Need a workload model representative of the real workload
Natural workload models, or benchmarks, are constructed by taking some subset of the real workload.
In a time subset, the content of the workload model is the same as the real workload, but the time interval for performance indices is smaller than the interval for the real workload.
In a content subset, sample jobs from the real workload are selected in some way.

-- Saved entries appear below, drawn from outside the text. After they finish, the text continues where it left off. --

(* ===== verification/ArenaPlanner.v ===== *)
(** * The arena planner ([src/tflite/arena_planner.{h,cc}])

    [ArenaPlanner] decides when each tensor of a graph has to be allocated and
    freed ([PlanAllocations]), which outputs may reuse the memory of an input
    ([IdentifyInPlaceTensors]), and places the tensors in two memory arenas
    ([ExecuteAllocations]). *)

From S2P Require Import Prelude SimpleMemoryArena.

(** ** The graph ([GraphInfo]) *)

Inductive TfLiteAllocationType :=
| kTfLiteMemNone | kTfLiteMmapRo | kTfLiteArenaRw | kTfLiteArenaRwPersistent
| kTfLiteDynamic | kTfLitePersistentRo | kTfLiteCustom | kTfLiteVariantObject
| kTfLiteNonCpu.

#[export] Instance allocation_type_eq_dec : EqDecision TfLiteAllocationType.
Proof. solve_decision. Defined.

Definition kTfLiteOptionalTensor : Z := -1.

Definition kTfLiteInplaceOpNone : Z := 0.
Definition kTfLiteInplaceOpDataUnmodified : Z := 1.
Definition kTfLiteInplaceOpInput0Shared : Z := 4.
Definition kTfLiteMaxSharableOpInputs : Z := 3.

Record TfLiteTensor := {
  allocation_type : TfLiteAllocationType;
  bytes : Z;
  data : Z
}.

(** A node with the in-place flags of its registration. *)
Record TfLiteNode := {
  inputs : list Z;
  outputs : list Z;
  temporaries : list Z;
  inplace_operator : Z
}.

(** The tensors are part of the planner's state, which writes their pointers. *)
Record GraphInfo := {
  nodes : list TfLiteNode;
  graph_inputs : list Z;
  graph_outputs : list Z;
  graph_variables : list Z
}.

Definition num_execution_nodes (g : GraphInfo) : Z := zlen (nodes g).

(** ** Unordered sets

    A [std::unordered_set] by the insertions that took place; the order in which
    it enumerates its elements is left open. *)

Definition uset := list Z.

Definition uset_insert (x : Z) (s : uset) : uset := if decide (x ∈ s) then s else s ++ [x].

Class UnorderedOrder := {
  uset_elements : uset → list Z;
  uset_elements_perm s : uset_elements s ≡ₚ s
}.

(** ** The state *)

Definition kLastActiveNodeUndefined : Z := int32_max.
Definition kNodeNotAssigned : Z := int32_max.
Definition kScalarTensorBytes : Z := 4.
Definition kDefaultArenaAlignment : Z := 64.

Record ArenaPlanner := MkPlanner {
  memory : heap;
  tensors : list TfLiteTensor;
  allocs_ : list Alloc;
  nodes_to_tensors_ : list uset;
  alloc_node_ : list Z;
  dealloc_node_ : list Z;
  arena_ : SimpleMemoryArena;
  has_nonpersistent_memory_ : bool;
  persistent_arena_ : SimpleMemoryArena;
  last_active_node_ : Z;
  actual_tensor_id_ : gmap Z Z;
  refcounts_ : list Z
}.

Definition new_planner (h : heap) (ts : list TfLiteTensor) : ArenaPlanner :=
  MkPlanner h ts [] [] [] [] (new_arena kDefaultArenaAlignment) false
    (new_arena kDefaultArenaAlignment) kLastActiveNodeUndefined ∅ [].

Artificial workload models not constructed from jobs in the real workload; useful when system unable to process the natural workload
Natural - more representative and less costly to construct
Artificial - more flexible and more compact
SECTION 3- Comparison of 3 Audit Approaches - Objectives
F/S audit - express an opinion as to whether financial statements are in accordance with GAAP
Effectiveness audit - express an opinion on whether a system achieves the goals set for the system. These goals may be quite broad or specific.
Audits of system efficiency - whether maximum output is achieved at minimum cost or with minimum input assuming a given level of quality.
Comparison of 3 Approaches - Planning
F/S audit - part is identifying controls upon which the auditor could rely and reduce other audit verification procedures; or, id controls upon which the auditor is forced to rely
Effectiveness audit - id goals, measures for determining whether the goals obtained during a specific period,if explicit measures are more straight-forward; however, when broad and multi-dimensional, the auditor may need to develop relevant measures and indicators of achievement.
Audits of system efficiency - often comparable to a scientific experiment. A scheme for obtaining measurements must be developed explicitly for the performance index defined. For example, if average turnaround time is used as a measure of efficiency, then the experimental task must control for various job sizes, time of day, etc.
Comparison of 3 Approaches - Execution
F/S audit - controls analysis and CAATs
Effectiveness - Once the system goals have been identified, measures of goal achievement have been selected, and the population to be studied has been identified, it is necessary to actually obtain measures of goal achievement and analyze the results.
Efficiency - During the execution phase the benchmark or workload model test is actually run and the result are subjected to analysis. Care must be taken to control for interference by factors other than those built into the model. And measurements must be taken carefully.
Comparison of 3 Approaches - Reporting
F/S audit - letter re I/C deficiencies
Effectiveness - the analysis will likely highlight areas of successful attainment of objectives as well as failures. Explanations of the causes of significant successes and failures should be sought out and included in the report.
Efficiency - reports of studies of system efficiency must typically contain specific recommendations identifying ways in which the identified inefficiencies can be eliminated.